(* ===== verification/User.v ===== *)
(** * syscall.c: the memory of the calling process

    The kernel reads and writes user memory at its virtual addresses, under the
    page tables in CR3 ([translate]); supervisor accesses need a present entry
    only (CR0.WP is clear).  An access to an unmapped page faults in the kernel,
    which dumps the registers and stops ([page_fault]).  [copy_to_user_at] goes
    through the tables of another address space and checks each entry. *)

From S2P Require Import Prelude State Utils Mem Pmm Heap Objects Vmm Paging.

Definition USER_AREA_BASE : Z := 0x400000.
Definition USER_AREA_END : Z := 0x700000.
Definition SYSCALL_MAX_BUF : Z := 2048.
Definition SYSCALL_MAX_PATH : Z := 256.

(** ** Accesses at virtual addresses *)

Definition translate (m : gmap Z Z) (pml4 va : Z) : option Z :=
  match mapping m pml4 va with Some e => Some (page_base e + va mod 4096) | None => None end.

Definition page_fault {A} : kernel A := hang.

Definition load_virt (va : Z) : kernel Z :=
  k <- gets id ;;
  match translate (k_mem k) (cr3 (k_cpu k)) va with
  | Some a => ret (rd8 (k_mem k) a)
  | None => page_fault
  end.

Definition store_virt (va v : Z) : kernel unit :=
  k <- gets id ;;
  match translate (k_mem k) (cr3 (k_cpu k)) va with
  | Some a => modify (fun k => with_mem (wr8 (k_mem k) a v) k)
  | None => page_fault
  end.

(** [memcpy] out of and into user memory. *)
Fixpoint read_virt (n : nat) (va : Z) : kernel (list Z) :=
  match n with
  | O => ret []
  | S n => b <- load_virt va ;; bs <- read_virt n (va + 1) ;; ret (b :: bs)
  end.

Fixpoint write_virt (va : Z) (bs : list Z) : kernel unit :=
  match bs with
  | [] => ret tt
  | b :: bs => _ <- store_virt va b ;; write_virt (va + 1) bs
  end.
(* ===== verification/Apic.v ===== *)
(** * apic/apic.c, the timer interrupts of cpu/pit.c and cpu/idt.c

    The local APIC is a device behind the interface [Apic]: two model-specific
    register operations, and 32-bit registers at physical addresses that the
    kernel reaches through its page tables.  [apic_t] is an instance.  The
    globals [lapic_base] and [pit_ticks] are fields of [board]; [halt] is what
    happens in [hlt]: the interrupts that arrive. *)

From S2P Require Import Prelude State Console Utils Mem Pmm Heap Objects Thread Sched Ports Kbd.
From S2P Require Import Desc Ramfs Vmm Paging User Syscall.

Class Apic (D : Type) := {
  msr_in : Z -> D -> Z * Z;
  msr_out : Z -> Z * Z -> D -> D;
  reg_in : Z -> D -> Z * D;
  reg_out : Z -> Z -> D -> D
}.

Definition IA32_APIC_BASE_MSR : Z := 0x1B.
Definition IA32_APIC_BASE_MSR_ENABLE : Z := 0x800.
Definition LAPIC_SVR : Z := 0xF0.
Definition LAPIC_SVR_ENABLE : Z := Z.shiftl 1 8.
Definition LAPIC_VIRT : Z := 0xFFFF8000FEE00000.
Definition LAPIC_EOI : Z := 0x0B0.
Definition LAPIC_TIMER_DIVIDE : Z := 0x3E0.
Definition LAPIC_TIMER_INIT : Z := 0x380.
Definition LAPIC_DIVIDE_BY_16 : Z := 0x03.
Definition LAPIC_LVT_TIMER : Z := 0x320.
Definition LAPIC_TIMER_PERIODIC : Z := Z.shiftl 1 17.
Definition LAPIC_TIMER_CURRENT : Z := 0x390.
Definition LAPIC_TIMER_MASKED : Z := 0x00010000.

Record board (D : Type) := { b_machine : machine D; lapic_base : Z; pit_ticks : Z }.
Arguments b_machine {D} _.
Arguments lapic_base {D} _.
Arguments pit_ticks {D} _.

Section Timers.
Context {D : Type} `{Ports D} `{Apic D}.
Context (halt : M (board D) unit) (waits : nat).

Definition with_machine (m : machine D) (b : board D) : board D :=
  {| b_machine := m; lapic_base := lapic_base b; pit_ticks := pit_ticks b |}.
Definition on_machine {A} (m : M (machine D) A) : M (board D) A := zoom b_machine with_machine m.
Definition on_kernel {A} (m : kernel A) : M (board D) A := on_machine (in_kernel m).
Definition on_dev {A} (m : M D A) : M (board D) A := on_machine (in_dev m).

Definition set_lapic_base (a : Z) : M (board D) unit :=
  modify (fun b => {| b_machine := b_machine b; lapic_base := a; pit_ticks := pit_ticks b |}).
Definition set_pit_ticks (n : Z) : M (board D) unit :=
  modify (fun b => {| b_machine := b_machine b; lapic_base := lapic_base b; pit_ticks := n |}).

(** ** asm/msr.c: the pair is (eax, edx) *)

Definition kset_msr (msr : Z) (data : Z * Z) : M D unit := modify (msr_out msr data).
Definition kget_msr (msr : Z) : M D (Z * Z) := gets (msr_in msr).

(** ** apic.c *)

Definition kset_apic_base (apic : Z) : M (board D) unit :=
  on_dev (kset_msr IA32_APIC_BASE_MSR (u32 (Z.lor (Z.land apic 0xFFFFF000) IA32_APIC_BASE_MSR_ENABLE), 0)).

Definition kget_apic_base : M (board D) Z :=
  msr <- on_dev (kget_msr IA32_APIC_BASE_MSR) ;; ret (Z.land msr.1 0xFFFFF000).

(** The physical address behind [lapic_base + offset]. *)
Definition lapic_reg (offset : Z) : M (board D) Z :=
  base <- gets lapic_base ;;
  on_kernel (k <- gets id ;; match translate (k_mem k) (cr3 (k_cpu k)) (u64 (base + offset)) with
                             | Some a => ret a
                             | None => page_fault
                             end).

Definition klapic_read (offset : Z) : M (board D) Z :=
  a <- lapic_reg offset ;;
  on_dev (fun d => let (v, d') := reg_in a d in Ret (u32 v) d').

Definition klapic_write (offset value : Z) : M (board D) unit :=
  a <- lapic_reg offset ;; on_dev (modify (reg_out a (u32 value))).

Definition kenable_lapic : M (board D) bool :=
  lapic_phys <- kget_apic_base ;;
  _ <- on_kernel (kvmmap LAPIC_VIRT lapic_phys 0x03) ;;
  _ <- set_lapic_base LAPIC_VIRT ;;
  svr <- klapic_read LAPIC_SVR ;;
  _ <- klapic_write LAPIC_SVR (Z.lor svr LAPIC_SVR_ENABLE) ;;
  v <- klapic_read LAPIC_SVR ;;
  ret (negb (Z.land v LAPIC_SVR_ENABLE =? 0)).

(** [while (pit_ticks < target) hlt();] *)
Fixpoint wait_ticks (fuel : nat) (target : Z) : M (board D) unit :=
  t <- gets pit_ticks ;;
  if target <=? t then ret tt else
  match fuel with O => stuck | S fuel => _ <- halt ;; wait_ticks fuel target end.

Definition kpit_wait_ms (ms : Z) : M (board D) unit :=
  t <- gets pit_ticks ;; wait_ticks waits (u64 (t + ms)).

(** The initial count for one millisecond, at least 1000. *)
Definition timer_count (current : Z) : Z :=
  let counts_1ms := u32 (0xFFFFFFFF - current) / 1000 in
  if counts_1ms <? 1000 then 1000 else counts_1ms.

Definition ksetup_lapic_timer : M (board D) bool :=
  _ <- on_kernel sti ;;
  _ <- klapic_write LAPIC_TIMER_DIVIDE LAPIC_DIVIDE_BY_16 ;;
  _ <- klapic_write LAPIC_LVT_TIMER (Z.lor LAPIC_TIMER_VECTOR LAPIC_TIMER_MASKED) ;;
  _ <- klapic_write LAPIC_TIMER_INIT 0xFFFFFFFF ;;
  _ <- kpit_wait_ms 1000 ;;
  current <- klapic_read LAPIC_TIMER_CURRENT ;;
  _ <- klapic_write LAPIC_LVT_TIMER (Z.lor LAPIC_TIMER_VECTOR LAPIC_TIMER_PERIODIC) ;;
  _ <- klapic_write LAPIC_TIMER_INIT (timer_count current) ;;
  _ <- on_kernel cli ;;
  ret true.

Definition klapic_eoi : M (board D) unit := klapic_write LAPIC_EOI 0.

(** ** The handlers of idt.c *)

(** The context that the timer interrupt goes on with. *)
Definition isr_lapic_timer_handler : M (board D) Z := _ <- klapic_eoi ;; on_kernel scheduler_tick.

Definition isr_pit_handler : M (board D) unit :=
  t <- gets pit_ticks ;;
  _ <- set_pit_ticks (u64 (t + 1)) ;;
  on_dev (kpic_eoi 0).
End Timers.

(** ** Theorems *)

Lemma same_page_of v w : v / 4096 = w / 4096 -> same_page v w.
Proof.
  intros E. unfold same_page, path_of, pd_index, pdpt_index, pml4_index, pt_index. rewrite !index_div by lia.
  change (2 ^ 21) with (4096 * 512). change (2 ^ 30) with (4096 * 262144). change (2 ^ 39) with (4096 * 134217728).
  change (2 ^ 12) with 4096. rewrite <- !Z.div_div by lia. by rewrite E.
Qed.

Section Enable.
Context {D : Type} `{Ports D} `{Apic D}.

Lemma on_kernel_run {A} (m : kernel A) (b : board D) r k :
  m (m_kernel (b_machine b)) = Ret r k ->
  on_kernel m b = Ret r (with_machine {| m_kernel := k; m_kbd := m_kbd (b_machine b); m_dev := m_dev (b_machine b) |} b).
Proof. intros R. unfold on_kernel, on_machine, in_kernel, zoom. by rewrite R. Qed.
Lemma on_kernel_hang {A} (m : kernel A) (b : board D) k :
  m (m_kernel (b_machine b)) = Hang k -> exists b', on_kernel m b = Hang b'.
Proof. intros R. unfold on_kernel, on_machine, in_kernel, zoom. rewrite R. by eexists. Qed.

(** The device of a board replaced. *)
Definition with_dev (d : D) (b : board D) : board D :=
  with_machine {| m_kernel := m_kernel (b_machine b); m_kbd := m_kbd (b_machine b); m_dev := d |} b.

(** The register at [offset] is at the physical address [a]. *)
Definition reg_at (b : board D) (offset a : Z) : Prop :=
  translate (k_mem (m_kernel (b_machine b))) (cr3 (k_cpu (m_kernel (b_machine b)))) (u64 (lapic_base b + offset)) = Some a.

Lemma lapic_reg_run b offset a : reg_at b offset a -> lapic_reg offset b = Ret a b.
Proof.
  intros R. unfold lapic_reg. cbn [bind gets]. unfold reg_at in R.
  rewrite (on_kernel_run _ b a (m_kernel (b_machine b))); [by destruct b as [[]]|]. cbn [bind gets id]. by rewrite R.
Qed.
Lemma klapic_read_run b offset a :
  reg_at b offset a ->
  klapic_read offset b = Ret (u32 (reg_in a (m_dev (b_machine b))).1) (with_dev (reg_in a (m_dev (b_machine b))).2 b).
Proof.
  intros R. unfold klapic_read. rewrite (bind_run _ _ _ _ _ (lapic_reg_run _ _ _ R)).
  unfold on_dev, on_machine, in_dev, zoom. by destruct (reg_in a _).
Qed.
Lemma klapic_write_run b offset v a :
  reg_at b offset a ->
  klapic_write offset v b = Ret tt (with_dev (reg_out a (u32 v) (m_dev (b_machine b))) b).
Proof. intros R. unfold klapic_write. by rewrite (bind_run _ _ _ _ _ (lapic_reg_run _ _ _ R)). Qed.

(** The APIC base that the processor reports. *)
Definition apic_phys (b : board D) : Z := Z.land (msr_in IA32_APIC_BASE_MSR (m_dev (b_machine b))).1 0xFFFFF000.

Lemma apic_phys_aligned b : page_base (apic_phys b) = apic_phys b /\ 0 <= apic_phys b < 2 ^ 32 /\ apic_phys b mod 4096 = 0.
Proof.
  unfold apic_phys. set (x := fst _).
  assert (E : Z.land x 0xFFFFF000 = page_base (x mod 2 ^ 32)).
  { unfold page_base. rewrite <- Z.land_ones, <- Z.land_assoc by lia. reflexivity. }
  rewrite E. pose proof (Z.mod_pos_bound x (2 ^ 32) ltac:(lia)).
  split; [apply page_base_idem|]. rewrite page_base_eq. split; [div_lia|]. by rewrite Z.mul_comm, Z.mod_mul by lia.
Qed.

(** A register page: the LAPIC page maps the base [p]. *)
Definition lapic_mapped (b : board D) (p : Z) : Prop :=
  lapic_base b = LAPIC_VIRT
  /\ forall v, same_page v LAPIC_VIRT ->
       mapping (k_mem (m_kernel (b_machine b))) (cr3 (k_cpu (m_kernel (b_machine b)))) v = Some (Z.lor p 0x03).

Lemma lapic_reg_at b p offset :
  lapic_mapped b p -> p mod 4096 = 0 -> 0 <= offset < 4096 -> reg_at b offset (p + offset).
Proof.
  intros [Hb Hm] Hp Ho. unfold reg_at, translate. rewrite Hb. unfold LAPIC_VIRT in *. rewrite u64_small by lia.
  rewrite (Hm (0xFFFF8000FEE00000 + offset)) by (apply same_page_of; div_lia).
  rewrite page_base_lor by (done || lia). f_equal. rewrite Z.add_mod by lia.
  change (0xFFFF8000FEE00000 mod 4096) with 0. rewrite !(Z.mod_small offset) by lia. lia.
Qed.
----
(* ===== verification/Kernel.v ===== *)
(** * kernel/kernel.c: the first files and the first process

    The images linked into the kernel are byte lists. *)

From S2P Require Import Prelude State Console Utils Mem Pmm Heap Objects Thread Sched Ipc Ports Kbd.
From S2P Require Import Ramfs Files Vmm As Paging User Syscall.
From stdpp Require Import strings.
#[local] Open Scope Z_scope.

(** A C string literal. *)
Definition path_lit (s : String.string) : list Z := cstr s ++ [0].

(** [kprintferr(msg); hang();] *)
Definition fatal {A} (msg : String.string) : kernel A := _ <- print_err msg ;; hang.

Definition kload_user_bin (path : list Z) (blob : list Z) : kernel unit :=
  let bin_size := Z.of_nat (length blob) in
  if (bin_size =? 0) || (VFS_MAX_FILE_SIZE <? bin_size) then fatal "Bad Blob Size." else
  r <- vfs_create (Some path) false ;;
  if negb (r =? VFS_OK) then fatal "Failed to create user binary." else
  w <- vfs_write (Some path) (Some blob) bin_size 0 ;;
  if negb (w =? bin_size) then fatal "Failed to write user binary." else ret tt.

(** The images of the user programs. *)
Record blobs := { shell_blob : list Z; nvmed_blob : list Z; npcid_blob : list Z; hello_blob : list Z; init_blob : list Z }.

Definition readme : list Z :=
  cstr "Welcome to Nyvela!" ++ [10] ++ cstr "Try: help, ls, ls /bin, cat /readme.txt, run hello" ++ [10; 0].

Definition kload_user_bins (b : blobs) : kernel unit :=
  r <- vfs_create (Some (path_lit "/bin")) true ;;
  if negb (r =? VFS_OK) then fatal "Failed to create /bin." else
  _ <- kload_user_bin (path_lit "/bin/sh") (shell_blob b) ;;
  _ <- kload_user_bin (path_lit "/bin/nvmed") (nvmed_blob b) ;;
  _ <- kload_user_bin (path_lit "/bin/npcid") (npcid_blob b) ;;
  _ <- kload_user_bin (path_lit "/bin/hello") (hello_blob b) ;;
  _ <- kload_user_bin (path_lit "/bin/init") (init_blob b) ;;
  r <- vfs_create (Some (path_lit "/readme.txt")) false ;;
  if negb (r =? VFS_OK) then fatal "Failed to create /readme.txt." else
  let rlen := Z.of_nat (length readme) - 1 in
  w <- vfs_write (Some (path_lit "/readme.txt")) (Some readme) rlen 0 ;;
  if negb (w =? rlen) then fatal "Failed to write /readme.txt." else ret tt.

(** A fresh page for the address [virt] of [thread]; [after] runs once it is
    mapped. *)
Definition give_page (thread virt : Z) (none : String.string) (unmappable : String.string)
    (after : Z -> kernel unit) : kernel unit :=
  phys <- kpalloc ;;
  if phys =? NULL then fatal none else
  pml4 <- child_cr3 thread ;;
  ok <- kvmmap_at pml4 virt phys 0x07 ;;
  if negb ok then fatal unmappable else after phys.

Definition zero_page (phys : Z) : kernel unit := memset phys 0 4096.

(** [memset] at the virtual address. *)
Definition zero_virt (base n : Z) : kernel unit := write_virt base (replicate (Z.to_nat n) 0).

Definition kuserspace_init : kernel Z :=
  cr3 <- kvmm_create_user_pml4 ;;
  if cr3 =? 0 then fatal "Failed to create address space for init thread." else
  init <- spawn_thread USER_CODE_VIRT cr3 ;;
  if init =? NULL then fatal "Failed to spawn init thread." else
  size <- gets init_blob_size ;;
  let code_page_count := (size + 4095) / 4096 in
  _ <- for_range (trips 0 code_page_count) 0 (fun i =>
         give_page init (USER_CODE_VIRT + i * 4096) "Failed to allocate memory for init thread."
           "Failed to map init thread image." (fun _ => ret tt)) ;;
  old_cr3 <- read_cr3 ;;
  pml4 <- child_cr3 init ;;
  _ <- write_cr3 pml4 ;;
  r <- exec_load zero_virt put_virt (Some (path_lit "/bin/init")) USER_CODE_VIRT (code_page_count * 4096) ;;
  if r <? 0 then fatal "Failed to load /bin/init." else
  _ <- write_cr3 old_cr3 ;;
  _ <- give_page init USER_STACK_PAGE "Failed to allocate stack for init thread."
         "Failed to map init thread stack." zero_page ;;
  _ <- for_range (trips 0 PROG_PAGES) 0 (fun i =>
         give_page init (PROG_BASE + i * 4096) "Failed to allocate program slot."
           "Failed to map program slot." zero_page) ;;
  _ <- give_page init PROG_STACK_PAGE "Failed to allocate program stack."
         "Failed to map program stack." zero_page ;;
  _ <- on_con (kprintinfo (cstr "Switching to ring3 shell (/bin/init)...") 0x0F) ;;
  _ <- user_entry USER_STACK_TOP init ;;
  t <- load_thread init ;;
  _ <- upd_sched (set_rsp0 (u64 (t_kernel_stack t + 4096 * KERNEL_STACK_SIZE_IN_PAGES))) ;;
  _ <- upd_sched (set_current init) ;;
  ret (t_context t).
----
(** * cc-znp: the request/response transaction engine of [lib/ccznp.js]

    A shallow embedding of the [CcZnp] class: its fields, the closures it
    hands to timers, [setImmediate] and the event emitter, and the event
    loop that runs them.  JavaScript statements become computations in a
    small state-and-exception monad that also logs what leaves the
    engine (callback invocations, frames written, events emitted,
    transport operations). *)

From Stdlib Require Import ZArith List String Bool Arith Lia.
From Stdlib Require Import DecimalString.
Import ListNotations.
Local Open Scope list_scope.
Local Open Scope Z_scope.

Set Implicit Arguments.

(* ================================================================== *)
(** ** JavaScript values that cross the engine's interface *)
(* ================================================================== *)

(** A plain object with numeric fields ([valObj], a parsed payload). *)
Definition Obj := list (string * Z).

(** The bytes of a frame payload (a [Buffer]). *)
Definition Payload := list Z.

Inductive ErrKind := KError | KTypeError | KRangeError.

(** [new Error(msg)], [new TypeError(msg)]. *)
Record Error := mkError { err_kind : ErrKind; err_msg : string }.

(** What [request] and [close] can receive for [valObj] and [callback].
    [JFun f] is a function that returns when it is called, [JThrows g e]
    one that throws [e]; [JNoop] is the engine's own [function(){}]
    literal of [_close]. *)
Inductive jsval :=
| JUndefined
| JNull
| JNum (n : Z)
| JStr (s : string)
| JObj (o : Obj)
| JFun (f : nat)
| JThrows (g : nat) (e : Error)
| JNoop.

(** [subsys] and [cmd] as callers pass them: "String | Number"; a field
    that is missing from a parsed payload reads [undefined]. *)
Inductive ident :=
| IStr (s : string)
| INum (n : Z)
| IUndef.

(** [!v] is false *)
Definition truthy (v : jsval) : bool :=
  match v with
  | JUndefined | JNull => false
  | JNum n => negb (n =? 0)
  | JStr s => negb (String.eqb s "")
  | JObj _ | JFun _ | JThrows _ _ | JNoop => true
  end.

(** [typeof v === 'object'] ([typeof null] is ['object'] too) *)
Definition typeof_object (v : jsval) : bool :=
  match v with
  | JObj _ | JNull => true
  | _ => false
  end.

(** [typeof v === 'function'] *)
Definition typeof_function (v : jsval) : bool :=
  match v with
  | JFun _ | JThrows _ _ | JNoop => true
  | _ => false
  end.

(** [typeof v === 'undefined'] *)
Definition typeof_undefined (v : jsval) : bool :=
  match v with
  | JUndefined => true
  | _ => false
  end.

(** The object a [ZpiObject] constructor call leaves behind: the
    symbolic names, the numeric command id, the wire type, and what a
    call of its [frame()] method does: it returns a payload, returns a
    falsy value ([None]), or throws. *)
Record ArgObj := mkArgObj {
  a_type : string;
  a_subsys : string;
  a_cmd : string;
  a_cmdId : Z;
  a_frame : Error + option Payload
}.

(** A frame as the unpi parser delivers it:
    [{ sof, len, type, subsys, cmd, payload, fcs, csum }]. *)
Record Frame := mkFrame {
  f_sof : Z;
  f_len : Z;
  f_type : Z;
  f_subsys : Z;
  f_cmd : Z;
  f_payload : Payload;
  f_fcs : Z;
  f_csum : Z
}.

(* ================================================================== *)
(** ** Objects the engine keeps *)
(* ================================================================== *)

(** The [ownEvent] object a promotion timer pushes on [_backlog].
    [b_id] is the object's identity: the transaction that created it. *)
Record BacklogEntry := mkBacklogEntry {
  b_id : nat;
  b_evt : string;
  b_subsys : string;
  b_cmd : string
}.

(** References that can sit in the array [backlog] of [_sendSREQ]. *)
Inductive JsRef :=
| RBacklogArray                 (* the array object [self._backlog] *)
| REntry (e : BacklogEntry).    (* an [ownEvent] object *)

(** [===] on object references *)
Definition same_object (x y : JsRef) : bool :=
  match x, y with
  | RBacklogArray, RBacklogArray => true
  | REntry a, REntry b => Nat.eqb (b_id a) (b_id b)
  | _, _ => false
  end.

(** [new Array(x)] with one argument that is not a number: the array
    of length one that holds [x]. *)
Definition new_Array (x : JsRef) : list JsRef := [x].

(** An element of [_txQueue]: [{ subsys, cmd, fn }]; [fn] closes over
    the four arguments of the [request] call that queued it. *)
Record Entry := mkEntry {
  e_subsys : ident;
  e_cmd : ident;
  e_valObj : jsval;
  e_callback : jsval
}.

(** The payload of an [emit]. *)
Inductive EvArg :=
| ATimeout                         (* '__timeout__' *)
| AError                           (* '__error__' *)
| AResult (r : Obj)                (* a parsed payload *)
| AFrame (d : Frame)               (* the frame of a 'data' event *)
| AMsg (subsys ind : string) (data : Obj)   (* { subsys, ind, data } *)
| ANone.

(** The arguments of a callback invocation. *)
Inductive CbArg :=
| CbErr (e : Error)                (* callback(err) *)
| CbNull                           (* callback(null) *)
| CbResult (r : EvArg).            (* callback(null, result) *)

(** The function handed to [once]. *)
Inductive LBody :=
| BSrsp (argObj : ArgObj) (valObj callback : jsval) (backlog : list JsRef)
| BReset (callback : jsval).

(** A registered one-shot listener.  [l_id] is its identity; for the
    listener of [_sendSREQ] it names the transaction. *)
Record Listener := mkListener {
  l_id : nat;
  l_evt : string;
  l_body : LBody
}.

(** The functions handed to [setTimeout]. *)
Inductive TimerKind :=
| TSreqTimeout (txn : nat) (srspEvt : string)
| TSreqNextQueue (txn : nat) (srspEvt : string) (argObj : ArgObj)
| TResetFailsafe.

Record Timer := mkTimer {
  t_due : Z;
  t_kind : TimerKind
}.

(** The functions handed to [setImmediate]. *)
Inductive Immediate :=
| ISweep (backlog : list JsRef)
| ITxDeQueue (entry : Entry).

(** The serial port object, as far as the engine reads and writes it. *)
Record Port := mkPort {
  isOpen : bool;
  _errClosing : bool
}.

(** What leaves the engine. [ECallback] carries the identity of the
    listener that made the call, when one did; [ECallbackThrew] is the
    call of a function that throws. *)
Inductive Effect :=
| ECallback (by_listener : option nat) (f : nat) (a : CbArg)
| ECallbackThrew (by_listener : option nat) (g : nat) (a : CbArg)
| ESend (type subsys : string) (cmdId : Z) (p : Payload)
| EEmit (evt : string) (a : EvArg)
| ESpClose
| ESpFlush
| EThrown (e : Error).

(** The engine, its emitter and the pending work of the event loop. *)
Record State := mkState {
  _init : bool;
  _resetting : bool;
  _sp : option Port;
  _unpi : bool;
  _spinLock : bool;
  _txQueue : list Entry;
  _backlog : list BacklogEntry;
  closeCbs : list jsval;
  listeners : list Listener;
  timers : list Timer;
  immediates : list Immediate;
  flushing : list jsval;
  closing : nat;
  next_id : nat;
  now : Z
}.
----
> [Task objective]
Restate word for word the entries above from the line with "register operations, and" through the line with "b_machine := m;", inclusive, leaving out everything else.

> [Problem solution]
    register operations, and 32-bit registers at physical addresses that the
    kernel reaches through its page tables.  [apic_t] is an instance.  The
    globals [lapic_base] and [pit_ticks] are fields of [board]; [halt] is what
    happens in [hlt]: the interrupts that arrive. *)

From S2P Require Import Prelude State Console Utils Mem Pmm Heap Objects Thread Sched Ports Kbd.
From S2P Require Import Desc Ramfs Vmm Paging User Syscall.

Class Apic (D : Type) := {
  msr_in : Z -> D -> Z * Z;
  msr_out : Z -> Z * Z -> D -> D;
  reg_in : Z -> D -> Z * D;
  reg_out : Z -> Z -> D -> D
}.

Definition IA32_APIC_BASE_MSR : Z := 0x1B.
Definition IA32_APIC_BASE_MSR_ENABLE : Z := 0x800.
Definition LAPIC_SVR : Z := 0xF0.
Definition LAPIC_SVR_ENABLE : Z := Z.shiftl 1 8.
Definition LAPIC_VIRT : Z := 0xFFFF8000FEE00000.
Definition LAPIC_EOI : Z := 0x0B0.
Definition LAPIC_TIMER_DIVIDE : Z := 0x3E0.
Definition LAPIC_TIMER_INIT : Z := 0x380.
Definition LAPIC_DIVIDE_BY_16 : Z := 0x03.
Definition LAPIC_LVT_TIMER : Z := 0x320.
Definition LAPIC_TIMER_PERIODIC : Z := Z.shiftl 1 17.
Definition LAPIC_TIMER_CURRENT : Z := 0x390.
Definition LAPIC_TIMER_MASKED : Z := 0x00010000.

Record board (D : Type) := { b_machine : machine D; lapic_base : Z; pit_ticks : Z }.
Arguments b_machine {D} _.
Arguments lapic_base {D} _.
Arguments pit_ticks {D} _.

Section Timers.
Context {D : Type} `{Ports D} `{Apic D}.
Context (halt : M (board D) unit) (waits : nat).

Definition with_machine (m : machine D) (b : board D) : board D :=
  {| b_machine := m; lapic_base := lapic_base b; pit_ticks := pit_ticks b |}.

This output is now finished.